Retype each entry exactly.
+++ Dataset content
(* ===== verification/PageAlloc.v ===== *)
(** * What paging needs of the page allocator

    The class states the promises of mm/pmm.c that mm/vmm.c and
    mm/page_fault.c rely on; [pmm_allocator] discharges them with the model of
    pmm.c.  Addresses of pages are multiples of 4096 below 2^52, the values a
    page-table entry can hold. *)

From S2P Require Import Prelude Pmm.

Definition PTE_PHYS_MASK : Z := 0x000FFFFFFFFFF000.

Definition is_page (p : Z) : Prop := 0 <= p < 2 ^ 52 /\ p mod 4096 = 0.

Lemma mask_spec e : 0 <= e -> Z.land e PTE_PHYS_MASK = e / 4096 mod 2 ^ 40 * 4096.
Proof.
  intros He. change PTE_PHYS_MASK with (Z.shiftl (Z.ones 40) 12). change 4096 with (2 ^ 12).
  rewrite <- Z.shiftr_div_pow2, <- Z.shiftl_mul_pow2, <- Z.land_ones by lia.
  apply Z.bits_inj'. intros i Hi.
  rewrite Z.land_spec, !Z.shiftl_spec by lia. destruct (decide (i < 12)).
  { rewrite !(Z.testbit_neg_r _ (i - 12)) by lia. apply andb_false_r. }
  rewrite Z.land_spec, Z.shiftr_spec by lia. do 2 f_equal. lia.
Qed.

Lemma is_page_mask p : is_page p <-> 0 <= p /\ Z.land p PTE_PHYS_MASK = p.
Proof.
  unfold is_page. split.
  - intros [Hp Hm]. split; [lia|]. rewrite mask_spec by lia.
    rewrite Z.mod_small by (change (2 ^ 52) with (2 ^ 40 * 4096) in Hp; zlia). zlia.
  - intros [Hp Hm]. rewrite mask_spec in Hm by done. change (2 ^ 52) with (2 ^ 40 * 4096).
    pose proof (Z.mod_pos_bound (p / 4096) (2 ^ 40)). zlia.
Qed.

Lemma is_page_masked e : 0 <= e -> is_page (Z.land e PTE_PHYS_MASK).
Proof.
  intros He. apply is_page_mask. split; [by apply Z.land_nonneg; left|].
  by rewrite <- Z.land_assoc, Z.land_diag.
Qed.

Class PageAllocator (A : Type) := {
  alloc_page : A -> A * Z;
  free_page : A -> Z -> A;
  ref_dec : A -> Z -> A * Z;
  ref_get : A -> Z -> Z;
  allocator_ok : A -> Prop;
  in_use : A -> Z -> Prop;
  avail : A -> Z;     (* number of pages that can be allocated *)
  alloc_page_law a : allocator_ok a ->
    let '(a', p) := alloc_page a in
    allocator_ok a' /\ (forall q, is_page q -> in_use a q -> in_use a' q) /\
    (forall q, is_page q -> q <> p -> ref_get a' q = ref_get a q) /\
    (p = 0 \/ is_page p /\ p <> 0 /\ ~ in_use a p /\ in_use a' p /\ ref_get a' p = 1) /\
    (0 < avail a -> p <> 0 /\ avail a' = avail a - 1);
  free_page_law a p : allocator_ok a -> is_page p ->
    allocator_ok (free_page a p) /\
    forall q, is_page q -> q <> p ->
      (in_use (free_page a p) q <-> in_use a q) /\ ref_get (free_page a p) q = ref_get a q;
  ref_dec_law a p : allocator_ok a -> is_page p ->
    let '(a', n) := ref_dec a p in
    allocator_ok a' /\ (forall q, is_page q -> in_use a' q <-> in_use a q) /\
    n = Z.max 0 (ref_get a p - 1) /\ ref_get a' p = n /\
    forall q, is_page q -> q <> p -> ref_get a' q = ref_get a q;
}.

(** ** The instance *)

Record pmm_allocator_ok (st : pmm) : Prop := {
  pa_wf : pmm_wf st;
  pa_hp : highest_pfn st <= 2 ^ 40;
  pa_rc : exists rc, phys_refcount st = Some rc /\ forall i, 0 <= i < highest_pfn st -> 0 <= rc.[i] < 2 ^ 32;
  pa_zero : bitmap_test st 0 = true;
}.

Definition page_in_use (st : pmm) (p : Z) : Prop := bitmap_test st (addr_to_pfn p) = true.

Lemma page_pfn p q : is_page p -> is_page q -> p <> q -> addr_to_pfn p <> addr_to_pfn q.
Proof. unfold is_page, addr_to_pfn, PAGE_SIZE. intros. zlia. Qed.

Lemma page_pfn_range p : is_page p -> 0 <= addr_to_pfn p < 2 ^ 40.
Proof. unfold is_page, addr_to_pfn, PAGE_SIZE. change (2 ^ 52) with (2 ^ 40 * 4096). intros. zlia. Qed.

(** [pmm_refcount_get] through the reference-count array. *)
Definition rc_at (st : pmm) (pfn : Z) : Z :=
  match phys_refcount st with Some rc => if pfn <? highest_pfn st then rc.[pfn] else 0 | None => 0 end.

Lemma refcount_get_rc st p : is_page p -> p <> 0 -> pmm_refcount_get st p = rc_at st (addr_to_pfn p).
Proof. intros Hp Hz. unfold pmm_refcount_get, rc_at. by rewrite (proj2 (Z.eqb_neq p 0)). Qed.

Lemma refcount_get_ext st st' p :
  is_page p -> (p <> 0 -> rc_at st' (addr_to_pfn p) = rc_at st (addr_to_pfn p)) ->
  pmm_refcount_get st' p = pmm_refcount_get st p.
Proof.
  intros Hp H. destruct (decide (p = 0)) as [->|Hz]; [unfold pmm_refcount_get; by repeat case_match|].
  by rewrite !refcount_get_rc, H.
Qed.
++++++
Written answer –
(* ===== verification/PageAlloc.v ===== *)
(** * What paging needs of the page allocator

    The class states the promises of mm/pmm.c that mm/vmm.c and
    mm/page_fault.c rely on; [pmm_allocator] discharges them with the model of
    pmm.c.  Addresses of pages are multiples of 4096 below 2^52, the values a
    page-table entry can hold. *)

From S2P Require Import Prelude Pmm.

Definition PTE_PHYS_MASK : Z := 0x000FFFFFFFFFF000.

Definition is_page (p : Z) : Prop := 0 <= p < 2 ^ 52 /\ p mod 4096 = 0.

Lemma mask_spec e : 0 <= e -> Z.land e PTE_PHYS_MASK = e / 4096 mod 2 ^ 40 * 4096.
Proof.
  intros He. change PTE_PHYS_MASK with (Z.shiftl (Z.ones 40) 12). change 4096 with (2 ^ 12).
  rewrite <- Z.shiftr_div_pow2, <- Z.shiftl_mul_pow2, <- Z.land_ones by lia.
  apply Z.bits_inj'. intros i Hi.
  rewrite Z.land_spec, !Z.shiftl_spec by lia. destruct (decide (i < 12)).
  { rewrite !(Z.testbit_neg_r _ (i - 12)) by lia. apply andb_false_r. }
  rewrite Z.land_spec, Z.shiftr_spec by lia. do 2 f_equal. lia.
Qed.

Lemma is_page_mask p : is_page p <-> 0 <= p /\ Z.land p PTE_PHYS_MASK = p.
Proof.
  unfold is_page. split.
  - intros [Hp Hm]. split; [lia|]. rewrite mask_spec by lia.
    rewrite Z.mod_small by (change (2 ^ 52) with (2 ^ 40 * 4096) in Hp; zlia). zlia.
  - intros [Hp Hm]. rewrite mask_spec in Hm by done. change (2 ^ 52) with (2 ^ 40 * 4096).
    pose proof (Z.mod_pos_bound (p / 4096) (2 ^ 40)). zlia.
Qed.

Lemma is_page_masked e : 0 <= e -> is_page (Z.land e PTE_PHYS_MASK).
Proof.
  intros He. apply is_page_mask. split; [by apply Z.land_nonneg; left|].
  by rewrite <- Z.land_assoc, Z.land_diag.
Qed.

Class PageAllocator (A : Type) := {
  alloc_page : A -> A * Z;
  free_page : A -> Z -> A;
  ref_dec : A -> Z -> A * Z;
  ref_get : A -> Z -> Z;
  allocator_ok : A -> Prop;
  in_use : A -> Z -> Prop;
  avail : A -> Z;     (* number of pages that can be allocated *)
  alloc_page_law a : allocator_ok a ->
    let '(a', p) := alloc_page a in
    allocator_ok a' /\ (forall q, is_page q -> in_use a q -> in_use a' q) /\
    (forall q, is_page q -> q <> p -> ref_get a' q = ref_get a q) /\
    (p = 0 \/ is_page p /\ p <> 0 /\ ~ in_use a p /\ in_use a' p /\ ref_get a' p = 1) /\
    (0 < avail a -> p <> 0 /\ avail a' = avail a - 1);
  free_page_law a p : allocator_ok a -> is_page p ->
    allocator_ok (free_page a p) /\
    forall q, is_page q -> q <> p ->
      (in_use (free_page a p) q <-> in_use a q) /\ ref_get (free_page a p) q = ref_get a q;
  ref_dec_law a p : allocator_ok a -> is_page p ->
    let '(a', n) := ref_dec a p in
    allocator_ok a' /\ (forall q, is_page q -> in_use a' q <-> in_use a q) /\
    n = Z.max 0 (ref_get a p - 1) /\ ref_get a' p = n /\
    forall q, is_page q -> q <> p -> ref_get a' q = ref_get a q;
}.

(** ** The instance *)

Record pmm_allocator_ok (st : pmm) : Prop := {
  pa_wf : pmm_wf st;
  pa_hp : highest_pfn st <= 2 ^ 40;
  pa_rc : exists rc, phys_refcount st = Some rc /\ forall i, 0 <= i < highest_pfn st -> 0 <= rc.[i] < 2 ^ 32;
  pa_zero : bitmap_test st 0 = true;
}.

Definition page_in_use (st : pmm) (p : Z) : Prop := bitmap_test st (addr_to_pfn p) = true.

Lemma page_pfn p q : is_page p -> is_page q -> p <> q -> addr_to_pfn p <> addr_to_pfn q.
Proof. unfold is_page, addr_to_pfn, PAGE_SIZE. intros. zlia. Qed.

Lemma page_pfn_range p : is_page p -> 0 <= addr_to_pfn p < 2 ^ 40.
Proof. unfold is_page, addr_to_pfn, PAGE_SIZE. change (2 ^ 52) with (2 ^ 40 * 4096). intros. zlia. Qed.

(** [pmm_refcount_get] through the reference-count array. *)
Definition rc_at (st : pmm) (pfn : Z) : Z :=
  match phys_refcount st with Some rc => if pfn <? highest_pfn st then rc.[pfn] else 0 | None => 0 end.

Lemma refcount_get_rc st p : is_page p -> p <> 0 -> pmm_refcount_get st p = rc_at st (addr_to_pfn p).
Proof. intros Hp Hz. unfold pmm_refcount_get, rc_at. by rewrite (proj2 (Z.eqb_neq p 0)). Qed.

Lemma refcount_get_ext st st' p :
  is_page p -> (p <> 0 -> rc_at st' (addr_to_pfn p) = rc_at st (addr_to_pfn p)) ->
  pmm_refcount_get st' p = pmm_refcount_get st p.
Proof.
  intros Hp H. destruct (decide (p = 0)) as [->|Hz]; [unfold pmm_refcount_get; by repeat case_match|].
  by rewrite !refcount_get_rc, H.
Qed.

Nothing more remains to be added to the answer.